-------- RECORDS PROVIDED --------

(* ===== verification/Raft.v ===== *)
(** * The consensus module ([raft/])

    One node: its state, the handlers of incoming requests, the goroutines that
    handle replies, elections, replication, snapshots and recovery.  Every
    handler runs under the node's mutex, so it is one function of the state.
    Timers are not modelled: an election or a heartbeat may happen at any time.
    The mutex-free parts of an election (the channel of votes and the goroutine
    that counts them) are kept as data of the node. *)
From S2P Require Import Prelude Bytes RaftWal.
Import RaftWal.

Module Raft.
(** [config.G.RaftSnapshotThreshold] and [config.G.RaftSnapshotKeepEntries]. *)
Record config := MkConfig { RaftSnapshotThreshold : Z; RaftSnapshotKeepEntries : Z }.

Inductive State := Follower | Candidate | Leader.
#[export] Instance state_eq_dec : EqDecision State.
Proof. solve_decision. Defined.

(** An election in progress: the peers whose goroutine has not posted its vote
    yet, the posted votes that are still in the channel, and the counting
    goroutine with what it has received. *)
Record ballot := MkBallot { electionTerm : Z; asked : list nat; voteCh : list bool; heard : Z; votes : Z; counting : bool }.

(** [ApplyCh] is the list of the entries sent on it. *)
Record Raft := MkRaft {
  me : nat; peers : nat; state : State; votedFor : Z; currentTerm : Z;
  commitIndex : Z; lastApplied : Z; lastSnapshotIndex : Z;
  nextIndex : list Z; matchIndex : list Z; log : list LogEntry; ApplyCh : list LogEntry;
  LastIncludedIndex : Z; LastIncludedTerm : Z; wal : RaftWAL; currentLeader : Z; elections : list ballot }.

(** ** Updates *)
Definition set_role (s : State) (r : Raft) : Raft :=
  MkRaft r.(me) r.(peers) s r.(votedFor) r.(currentTerm) r.(commitIndex) r.(lastApplied) r.(lastSnapshotIndex)
    r.(nextIndex) r.(matchIndex) r.(log) r.(ApplyCh) r.(LastIncludedIndex) r.(LastIncludedTerm) r.(wal) r.(currentLeader) r.(elections).
Definition set_vote (term vote : Z) (r : Raft) : Raft :=
  MkRaft r.(me) r.(peers) r.(state) vote term r.(commitIndex) r.(lastApplied) r.(lastSnapshotIndex)
    r.(nextIndex) r.(matchIndex) r.(log) r.(ApplyCh) r.(LastIncludedIndex) r.(LastIncludedTerm) r.(wal) r.(currentLeader) r.(elections).
Definition set_leader (l : Z) (r : Raft) : Raft :=
  MkRaft r.(me) r.(peers) r.(state) r.(votedFor) r.(currentTerm) r.(commitIndex) r.(lastApplied) r.(lastSnapshotIndex)
    r.(nextIndex) r.(matchIndex) r.(log) r.(ApplyCh) r.(LastIncludedIndex) r.(LastIncludedTerm) r.(wal) l r.(elections).
Definition set_progress (commit applied : Z) (out : list LogEntry) (r : Raft) : Raft :=
  MkRaft r.(me) r.(peers) r.(state) r.(votedFor) r.(currentTerm) commit applied r.(lastSnapshotIndex)
    r.(nextIndex) r.(matchIndex) r.(log) out r.(LastIncludedIndex) r.(LastIncludedTerm) r.(wal) r.(currentLeader) r.(elections).
Definition set_indexes (next match_ : list Z) (r : Raft) : Raft :=
  MkRaft r.(me) r.(peers) r.(state) r.(votedFor) r.(currentTerm) r.(commitIndex) r.(lastApplied) r.(lastSnapshotIndex)
    next match_ r.(log) r.(ApplyCh) r.(LastIncludedIndex) r.(LastIncludedTerm) r.(wal) r.(currentLeader) r.(elections).
Definition set_entries (l : list LogEntry) (w : RaftWAL) (r : Raft) : Raft :=
  MkRaft r.(me) r.(peers) r.(state) r.(votedFor) r.(currentTerm) r.(commitIndex) r.(lastApplied) r.(lastSnapshotIndex)
    r.(nextIndex) r.(matchIndex) l r.(ApplyCh) r.(LastIncludedIndex) r.(LastIncludedTerm) w r.(currentLeader) r.(elections).
Definition set_elections (bs : list ballot) (r : Raft) : Raft :=
  MkRaft r.(me) r.(peers) r.(state) r.(votedFor) r.(currentTerm) r.(commitIndex) r.(lastApplied) r.(lastSnapshotIndex)
    r.(nextIndex) r.(matchIndex) r.(log) r.(ApplyCh) r.(LastIncludedIndex) r.(LastIncludedTerm) r.(wal) r.(currentLeader) bs.
Definition set_snapshot (lastSnapshot index term : Z) (r : Raft) : Raft :=
  MkRaft r.(me) r.(peers) r.(state) r.(votedFor) r.(currentTerm) r.(commitIndex) r.(lastApplied) lastSnapshot
    r.(nextIndex) r.(matchIndex) r.(log) r.(ApplyCh) index term r.(wal) r.(currentLeader) r.(elections).
Definition send (e : LogEntry) (r : Raft) : Raft := set_progress r.(commitIndex) r.(lastApplied) (r.(ApplyCh) ++ [e]) r.

(** ** Requests and replies *)
Record RequestVoteArgs := MkVoteArgs { VTerm : Z; CandidateID : Z; LastLogIndex : Z; LastLogTerm : Z }.
Record RequestVoteReply := MkVoteReply { VRTerm : Z; VoteGranted : bool }.
Record AppendEntriesArgs := MkAppendArgs { ATerm : Z; LeaderID : Z; PrevLogIndex : Z; PrevLogTerm : Z; Entries : list LogEntry; LeaderCommit : Z }.
Record AppendEntriesReply := MkAppendReply { ARTerm : Z; ASuccess : bool }.
Record InstallSnapshotArgs := MkSnapArgs { STerm : Z; SLeaderID : Z; SData : bytes; SLastIncludedIndex : Z; SLastIncludedTerm : Z }.
Record InstallSnapshotReply := MkSnapReply { SRTerm : Z; SSuccess : bool }.
Inductive rpc := RpcAppend (args : AppendEntriesArgs) | RpcSnapshot (args : InstallSnapshotArgs).

(** ** Accessors *)
Definition relIndex (r : Raft) (absIndex : Z) : Z :=
  let base := if 0 <? r.(LastIncludedIndex) then r.(LastIncludedIndex) else -1 in absIndex - base - 1.
(** [log[i]], for an index tested to be in range. *)
Definition at_rel (l : list LogEntry) (i : Z) : option LogEntry := if (0 <=? i) && (i <? len l) then l !! Z.to_nat i else None.
Definition getTermAt (r : Raft) (absIndex : Z) : Z :=
  if absIndex <? 0 then 0
  else if (absIndex =? r.(LastIncludedIndex)) && (0 <? r.(LastIncludedIndex)) then r.(LastIncludedTerm)
  else match at_rel r.(log) (relIndex r absIndex) with Some e => e.(Term) | None => 0 end.
Definition getLastLogIndex (r : Raft) : Z :=
  match last r.(log) with
  | Some e => e.(Index)
  | None => if 0 <? r.(LastIncludedIndex) then r.(LastIncludedIndex) else -1
  end.
(** The last index and term as [startElection] computes them. *)
Definition last_log (r : Raft) : Z * Z :=
  match last r.(log) with
  | Some e => (e.(Index), e.(Term))
  | None => if 0 <? r.(LastIncludedIndex) then (r.(LastIncludedIndex), r.(LastIncludedTerm)) else (-1, 0)
  end.

(** A failed save is only logged; the caller goes on as if it had succeeded. *)
Definition persistStateLocked (r : Raft) : Raft :=
  set_entries r.(log) (SaveState r.(currentTerm) r.(votedFor) r.(wal)).1 r.
Definition persistLocked (r : Raft) : Raft :=
  set_entries r.(log)
    (SavePersist (MkPersist r.(currentTerm) r.(votedFor) r.(log) r.(LastIncludedIndex) r.(LastIncludedTerm)) r.(wal)).1 r.

(** ** Applying *)
Fixpoint apply_loop (fuel : nat) (r : Raft) : Raft :=
  match fuel with
  | O => r
  | S fuel =>
      let r := set_progress r.(commitIndex) (r.(lastApplied) + 1) r.(ApplyCh) r in
      apply_loop fuel (match at_rel r.(log) (relIndex r r.(lastApplied)) with Some e => send e r | None => r end)
  end.
(** [for r.lastApplied < r.commitIndex] *)
Definition applyCommittedLogs (r : Raft) : Raft := apply_loop (Z.to_nat (r.(commitIndex) - r.(lastApplied))) r.

(** The index of the snapshot a goroutine is started for. *)
Definition checkSnapshotTrigger (cfg : config) (r : Raft) : option Z :=
  match r.(state) with
  | Leader =>
      let threshold := if cfg.(RaftSnapshotThreshold) <=? 0 then 10000 else cfg.(RaftSnapshotThreshold) in
      let keepEntries := if cfg.(RaftSnapshotKeepEntries) <=? 0 then 100 else cfg.(RaftSnapshotKeepEntries) in
      if threshold <? len r.(log) then
        let snapshotIndex := r.(commitIndex) - keepEntries in
        if r.(lastSnapshotIndex) <? snapshotIndex then Some snapshotIndex else None
      else None
  | _ => None
  end.

(** ** Replication *)
Definition replicas (r : Raft) (n : Z) : Z :=
  1 + len (List.filter (fun j => negb (j =? r.(me))%nat && (n <=? default 0 (r.(matchIndex) !! j))) (seq 0 r.(peers))).

(** The entries are visited from the last one back. *)
Fixpoint find_commit (l : list LogEntry) (r : Raft) : option Z :=
  match l with
  | [] => None
  | e :: l =>
      if e.(Index) <=? r.(commitIndex) then find_commit l r
      else if negb (e.(Term) =? r.(currentTerm)) then find_commit l r
      else if Z.of_nat r.(peers) / 2 <? replicas r e.(Index) then Some e.(Index)
      else find_commit l r
  end.
Definition updateCommitIndex (r : Raft) : Raft :=
  match r.(state) with
  | Leader =>
      match find_commit (rev r.(log)) r with
      | Some n => applyCommittedLogs (set_progress n r.(lastApplied) r.(ApplyCh) r)
      | None => r
      end
  | _ => r
  end.

Definition others (r : Raft) : list nat := List.filter (fun i => negb (i =? r.(me))%nat) (seq 0 r.(peers)).

(** The request to peer [i]: entries, or the snapshot when the peer is behind it.
    Nothing is sent when the snapshot cannot be loaded. *)
Definition request_for (r : Raft) (i : nat) : go (option rpc) :=
  let next := default 0 (r.(nextIndex) !! i) in
  let prevLogIndex := next - 1 in
  if (prevLogIndex <? r.(LastIncludedIndex)) && (0 <? r.(LastIncludedIndex)) then
    snap ← LoadLatestSnapshot r.(wal);
    Ret match snap with
        | Ok (Some (data, _, _)) => Some (RpcSnapshot (MkSnapArgs r.(currentTerm) (Z.of_nat r.(me)) data r.(LastIncludedIndex) r.(LastIncludedTerm)))
        | _ => None
        end
  else
    let prevLogTerm := getTermAt r prevLogIndex in
    let relativeStart := relIndex r next in
    let entries := if (0 <=? relativeStart) && (relativeStart <? len r.(log)) then skipn (Z.to_nat relativeStart) r.(log) else [] in
    Ret (Some (RpcAppend (MkAppendArgs r.(currentTerm) (Z.of_nat r.(me)) prevLogIndex prevLogTerm entries r.(commitIndex)))).

Fixpoint requests (r : Raft) (l : list nat) : go (list (nat * rpc)) :=
  match l with
  | [] => Ret []
  | i :: l => x ← request_for r i; xs ← requests r l; Ret match x with Some x => (i, x) :: xs | None => xs end
  end.
Definition replicateLog (r : Raft) : go (list (nat * rpc)) :=
  match r.(state) with Leader => requests r (others r) | _ => Ret [] end.

(** [None] is "not leader". *)
Definition AppendEntry (command : bytes) (r : Raft) : go (Raft * option Z * list (nat * rpc)) :=
  match r.(state) with
  | Leader =>
      let entry := MkEntry (getLastLogIndex r + 1) r.(currentTerm) command false in
      let r := set_entries (r.(log) ++ [entry]) (AppendLog entry r.(wal)) r in
      if (r.(peers) =? 1)%nat then
        Ret (applyCommittedLogs (set_progress entry.(Index) r.(lastApplied) r.(ApplyCh) r), Some entry.(Index), [])
      else
        msgs ← replicateLog r;
        Ret (r, Some entry.(Index), msgs)
  | _ => Ret (r, None, [])
  end.

(** A reply with a higher term: the node follows, and does not write it down. *)
Definition step_down (term : Z) (r : Raft) : Raft := set_role Follower (set_vote term (-1) r).

(** The goroutine of a sent AppendEntries; [None] is a failed call. *)
Definition append_reply (peerID : nat) (args : AppendEntriesArgs) (reply : option AppendEntriesReply) (r : Raft) : Raft :=
  let next := default 0 (r.(nextIndex) !! peerID) in
  match reply with
  | None => match r.(state) with Leader => set_indexes (<[peerID := next - 1]> r.(nextIndex)) r.(matchIndex) r | _ => r end
  | Some reply =>
      if r.(currentTerm) <? reply.(ARTerm) then step_down reply.(ARTerm) r
      else if reply.(ASuccess) then
        let matched := args.(PrevLogIndex) + len args.(Entries) in
        let r := if default 0 (r.(matchIndex) !! peerID) <? matched
                 then set_indexes (<[peerID := matched + 1]> r.(nextIndex)) (<[peerID := matched]> r.(matchIndex)) r else r in
        updateCommitIndex r
      else if 0 <? next then set_indexes (<[peerID := next - 1]> r.(nextIndex)) r.(matchIndex) r
      else r
  end.

(** The goroutine of a sent snapshot. *)
Definition snapshot_reply (peerID : nat) (reply : option InstallSnapshotReply) (r : Raft) : Raft :=
  match reply with
  | None => r
  | Some reply =>
      if reply.(SSuccess) then
        set_indexes (<[peerID := r.(LastIncludedIndex) + 1]> r.(nextIndex)) (<[peerID := r.(LastIncludedIndex)]> r.(matchIndex)) r
      else if r.(currentTerm) <? reply.(SRTerm) then step_down reply.(SRTerm) r
      else r
  end.

(** ** Elections *)
Definition startElection (r : Raft) : Raft * option RequestVoteArgs :=
  match r.(state) with
  | Leader => (r, None)
  | _ =>
      let r := persistStateLocked (set_vote (r.(currentTerm) + 1) (Z.of_nat r.(me)) (set_leader (-1) (set_role Candidate r))) in
      let '(lastLogIndex, lastLogTerm) := last_log r in
      let args := MkVoteArgs r.(currentTerm) (Z.of_nat r.(me)) lastLogIndex lastLogTerm in
      (set_elections (r.(elections) ++ [MkBallot r.(currentTerm) (others r) [] 0 1 true]) r, Some args)
  end.

(** The goroutine of peer [p] of election [k] posts its vote and ends. *)
Definition post (k p : nat) (vote : bool) (r : Raft) : Raft :=
  match r.(elections) !! k with
  | None => r
  | Some b =>
      set_elections (<[k := MkBallot b.(electionTerm) (List.filter (fun q => negb (q =? p)%nat) b.(asked)) (b.(voteCh) ++ [vote])
                            b.(heard) b.(votes) b.(counting)]> r.(elections)) r
  end.
(** What that goroutine does with the reply; [None] is a failed call. *)
Definition vote_reply (k p : nat) (reply : option RequestVoteReply) (r : Raft) : Raft :=
  match reply with
  | None => post k p false r
  | Some reply =>
      if r.(currentTerm) <? reply.(VRTerm) then post k p false (step_down reply.(VRTerm) r)
      else post k p ((reply.(VRTerm) =? r.(currentTerm)) && reply.(VoteGranted)) r
  end.

Definition becomeLeader (r : Raft) : Raft :=
  let nextLogIndex := getLastLogIndex r + 1 in
  set_indexes (replicate r.(peers) nextLogIndex) (replicate r.(peers) r.(LastIncludedIndex))
    (set_leader (Z.of_nat r.(me)) (set_role Leader r)).

Definition wonAsCandidate (term : Z) (r : Raft) : Raft :=
  if bool_decide (r.(state) = Candidate) && (r.(currentTerm) =? term) then becomeLeader r else r.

--------

[TASK PROMPT] Return, exactly as they stand, the lines from the start of the records above through the line with "MkRaft r.(me) r.(peers) s", both ends included, and no other lines.

[RESPONSE TO THIS EXERCISE]
(* ===== verification/Raft.v ===== *)
(** * The consensus module ([raft/])

    One node: its state, the handlers of incoming requests, the goroutines that
    handle replies, elections, replication, snapshots and recovery.  Every
    handler runs under the node's mutex, so it is one function of the state.
    Timers are not modelled: an election or a heartbeat may happen at any time.
    The mutex-free parts of an election (the channel of votes and the goroutine
    that counts them) are kept as data of the node. *)
From S2P Require Import Prelude Bytes RaftWal.
Import RaftWal.

Module Raft.
(** [config.G.RaftSnapshotThreshold] and [config.G.RaftSnapshotKeepEntries]. *)
Record config := MkConfig { RaftSnapshotThreshold : Z; RaftSnapshotKeepEntries : Z }.

Inductive State := Follower | Candidate | Leader.
#[export] Instance state_eq_dec : EqDecision State.
Proof. solve_decision. Defined.

(** An election in progress: the peers whose goroutine has not posted its vote
    yet, the posted votes that are still in the channel, and the counting
    goroutine with what it has received. *)
Record ballot := MkBallot { electionTerm : Z; asked : list nat; voteCh : list bool; heard : Z; votes : Z; counting : bool }.

(** [ApplyCh] is the list of the entries sent on it. *)
Record Raft := MkRaft {
  me : nat; peers : nat; state : State; votedFor : Z; currentTerm : Z;
  commitIndex : Z; lastApplied : Z; lastSnapshotIndex : Z;
  nextIndex : list Z; matchIndex : list Z; log : list LogEntry; ApplyCh : list LogEntry;
  LastIncludedIndex : Z; LastIncludedTerm : Z; wal : RaftWAL; currentLeader : Z; elections : list ballot }.

(** ** Updates *)
Definition set_role (s : State) (r : Raft) : Raft :=
  MkRaft r.(me) r.(peers) s r.(votedFor) r.(currentTerm) r.(commitIndex) r.(lastApplied) r.(lastSnapshotIndex)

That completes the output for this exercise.